The box plot, or box-and-whisker plot, displays the distribution(s) of a single variable, for one or more categories. The central box shows the range of values encompassing the second and third quartiles (the inter-quartile range, or IQR), the colored bar in the middle of the box is the median, the whiskers that extend beyond the box show the data range exclusive of outliers, and any points (dots) beyond the whiskers represent outliers. Points are identified as outliers if they are more than 1.5 times the IQR above the third quartile or below the first quartile. The number of outliers shown on a box plot is also shown in the Bivariate statistics dialog.

Creation of a boxplot requires specification of a quantitative X variable. If a grouping variable is also specified, a separate box plot will be displayed for each unique value of the grouping variable.

By default, box plots are oriented vertically. They can be rotated horizontally with the Alt-R keystroke.

Other types of plots that can be used to visualize data distributions are histograms, stripcharts, kernel density plots, and violin plots.

Breaks groups

Groups defined by Jenks Natural Breaks

The Jenks Natural Breaks algorithm is a deterministic method of clustering one-dimensional data (i.e., values of a single quantitative variable) into two or more groups. Clusters are defined by sets of contiguous samples for which the average deviation of each sample from the mean of the group is less than the deviation from the means of other groups. Clusters, or groups, of values for a single variable may arise because of the presence of outliers, because the data are derived from a mixture of distributions, and for other reasons. The method does not assume or require that the data conform to any statistical distribution. Logarithmically-transformed data may have a different number of breaks than the un-transformed data.

Mapdata allows the groups defined by the Jenks Natural Breaks algorithm to be viewed in several different ways. The ‘Breaks groups’ plot shows the different groups on the X axis, and the values within each group on the Y axis. Creation of a ‘Breaks groups’ plot requires specification of a single quantitative variable, as the X variable. The result shows a scatter plot of the data divided into two or more groups. The number of groups shown is the optimum in the range from 2 to 8. The method of determining the optimum number of groups can be visualized with a ‘Breaks optimum’ plot.

At least two groups will always be identified and shown on a ‘Breaks groups’ plot. If only two groups are shown, the user must decide whether subdivision of the data into at least two groups is warranted. The ‘Breaks optimum’ plot and other plots that show data divided into Natural Breaks groups can assist with this determination.

Other types of plots that can show groups defined by Jenks Natural Breaks are Normal Q-Q plots, scatter plots, and line plots.

Breaks optimum

Optimum number of groups identified by Jenks Natural Breaks

The Jenks Natural Breaks method does not itself identify how many clusters, or groups, are present within a data set. Mapdata uses a simple heuristic to estimate the optimum number of breaks in a data set. This heuristic is based on the goodness of variance fit.

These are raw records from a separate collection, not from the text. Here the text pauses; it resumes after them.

(** a call is eligible for the net form exactly when its root frame is the consumer's (or has
    no target), it succeeded, no other account's storage changed, and every sub-call at target depth
    is a static call or delegated. *)
Theorem classify_prestate_eligibility_spec frame diff consumer :
  classify_prestate_eligibility frame diff consumer = Eligible ↔
  (∀ to, cf_to frame = Some to → to = consumer) ∧
  (cf_error frame = None ∧ cf_revert_reason frame = None) ∧
  (∀ a, a ≠ consumer → storage_unchanged diff a) ∧
  (∀ c, at_target_depth frame c → harmless c).
Proof.
  rewrite <-scan_target_depth_None. unfold classify_prestate_eligibility.
  set (accounts := first_reason _ _).
  assert (accounts = None ↔ ∀ a, a ≠ consumer → storage_unchanged diff a) as Hacc.
  { subst accounts. rewrite first_reason_None. split.
    - intros Hall a Ha. apply account_storage_changed_false.
      destruct (decide (a ∈ touched (dm_pre diff) (dm_post diff))) as [Hin|Hout].
      + specialize (Hall a Hin). rewrite (proj2 (Z.eqb_neq _ _)) in Hall by done. cbn in Hall.
        by destruct (account_storage_changed diff a).
      + apply account_storage_changed_false. rewrite touched_elem in Hout.
        unfold storage_unchanged, storage_of. intros k.
        destruct (dm_pre diff !! a), (dm_post diff !! a); cbn; eauto; exfalso; eauto.
    - intros Hall a _. destruct (Z.eqb_spec a consumer); cbn; [done|].
      by rewrite (proj2 (account_storage_changed_false diff a) (Hall a n)). }
  rewrite <-Hacc.
  rewrite <-frame_failure_None.
  destruct (cf_to frame) as [to|].
  - destruct (Z.eqb_spec to consumer) as [->|Hto]; cbn [negb].
    + rewrite verdict_eligible. split; [|tauto]. intros H. split; [by intros ? [=]|done].
    + split; [done|]. intros [Heq _]. exfalso. by apply Hto, Heq.
  - rewrite verdict_eligible. split; [|tauto]. intros H. split; [done|done].
Qed.

(** ** Lemmas on the order of logs *)

Lemma insert_by_le {A} (le : A → A → bool) x l :
  Forall (λ y, le x y = true) l → insert_by le x l = x :: l.
Proof. destruct 1 as [|y l Hy Hl]; cbn; [done|]. by rewrite Hy. Qed.

(** A stable sort leaves a sorted list as it is. *)
Lemma sort_by_sorted {A} (le : A → A → bool) l :
  StronglySorted (λ a b, le a b = true) l → sort_by le l = l.
Proof.
  induction 1 as [|x l Hs IH Hall]; cbn; [done|]. unfold sort_by in IH. rewrite IH.
  by apply insert_by_le.
Qed.

Lemma insert_by_Permutation {A} (le : A → A → bool) x l : insert_by le x l ≡ₚ x :: l.
Proof.
  induction l as [|y l IH]; cbn; [done|]. destruct (le x y); [done|]. rewrite IH. constructor.
Qed.

Lemma sort_by_Permutation {A} (le : A → A → bool) l : sort_by le l ≡ₚ l.
Proof.
  induction l as [|x l IH]; [done|]. cbn. rewrite insert_by_Permutation. by constructor.
Qed.

Lemma event_logs_ge evs : ∀ p, Forall (λ l, p <= position_of l) (event_logs p evs).
Proof.
  induction evs as [|[l|typ to err rev body] evs IH]; intros p; cbn; [constructor| |].
  - constructor; [cbn; lia|apply IH].
  - eapply Forall_impl; [apply IH|]. cbn; lia.
Qed.

Lemma event_logs_sorted evs : ∀ p,
  StronglySorted (λ a b, position_le a b = true) (event_logs p evs).
Proof.
  induction evs as [|[l|typ to err rev body] evs IH]; intros p; cbn; [constructor| |apply IH].
  constructor; [apply IH|]. eapply Forall_impl; [apply event_logs_ge|].
  intros x Hx. unfold position_le. cbn. by apply Z.leb_le.
Qed.

Lemma span_event_logs evs : ∀ p,
  span_before p (event_logs (p + 1) evs) = ([], event_logs (p + 1) evs).
Proof.
  intros p. pose proof (event_logs_ge evs (p + 1)) as Hge.
  destruct Hge as [|l ls Hl _]; cbn; [done|].
  by rewrite (proj2 (Z.leb_gt _ _)) by lia.
Qed.

(** The loop of [collect_target_depth_logs], over the sub-calls that are left. *)
Fixpoint collect_loop (calls : list CallFrame) (call_idx : Z) (logs out : list CallLogFrame)
  : list CallLogFrame :=
  match calls with
  | [] => out ++ logs
  | c :: calls =>
      let '(pushed, rest) := span_before call_idx logs in
      let out := out ++ pushed in
      let out :=
        if is_transparent (cf_typ c) && bool_decide (frame_failure c = None)
        then collect_target_depth_logs c out else out in
      collect_loop calls (call_idx + 1) rest out
  end.

Lemma collect_eq frame out :
  collect_target_depth_logs frame out =
  collect_loop (cf_calls frame) 0 (sort_by position_le (cf_logs frame)) out.
Proof.
  destruct frame as [typ to err rev calls logs]. cbn [collect_target_depth_logs cf_calls cf_logs].
  generalize 0 as i. generalize (sort_by position_le logs) as ls. revert out.
  induction calls as [|c calls IH]; intros out ls i; [done|]. cbn [collect_loop].
  destruct (span_before i ls). apply IH.
Qed.

(** Logs emitted before the next sub-call are pushed by the next iteration. *)
Lemma collect_loop_log l evs calls p out :
  collect_loop calls p (at_position p l :: event_logs p evs) out =
  collect_loop calls p (event_logs p evs) (out ++ [at_position p l]).
Proof.
  destruct calls as [|c calls]; cbn [collect_loop span_before].
  { by rewrite <-app_assoc. }
  cbn [position_of lf_position at_position default]. rewrite Z.leb_refl.
  destruct (span_before p (event_logs p evs)) as [pushed rest]. by rewrite <-app_assoc.
Qed.

Section event_ind.
Variable P : Event → Prop.
Hypothesis Hlog : ∀ l, P (EvLog l).
Hypothesis Hcall : ∀ typ to err rev body, Forall P body → P (EvCall typ to err rev body).

Fixpoint event_ind' (ev : Event) : P ev :=
  match ev with
  | EvLog l => Hlog l
  | EvCall typ to err rev body =>
      Hcall typ to err rev body
        ((fix go (l : list Event) : Forall P l :=
            match l with
            | [] => Forall_nil_2 P
            | e :: l => Forall_cons_2 P e l (event_ind' e) (go l)
            end) body)
  end.
End event_ind.

Lemma event_emission_call p typ to err rev body :
  event_emission p (EvCall typ to err rev body) =
  if is_transparent typ && bool_decide (err = None ∧ rev = None) then emission 0 body else [].
Proof.
  cbn [event_emission].
  assert (∀ q, (fix go (p : Z) (evs : list Event) : list CallLogFrame :=
     match evs with
     | [] => []
     | EvLog l :: evs => at_position p l :: go p evs
     | (EvCall _ _ _ _ _ as ev) :: evs => event_emission p ev ++ go (p + 1) evs
     end) q body = emission q body) as ->; [|done].
  induction body as [|[l|t o e r b] body IH]; intros q; cbn [emission]; [done|by rewrite IH|].
  by rewrite IH.
Qed.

The GVF is 1.0 minus the ratio between the sum of squared deviations from the group means divided by the sum of squared differences from the overall mean, expressed as a percentage. The GVF increases with the number of groups, reaching 100 when the number of groups equals the number of data points.

The heuristic used by mapdata is to select the number of groups where there is the largest relative change in slope in a plot of GVF versus the number of groups. The plot produced shows the GVF values for each number of groups, with a dot superimposed on the curve at the point where there is the greatest relative change in slope. Such an inflection points is commonly referred to as the ‘knee of the curve’.

Creation of a ‘Breaks optimum’ plot requires specification of a single quantitative variable, as the X variable–just as for the ‘Breaks groups’ plot.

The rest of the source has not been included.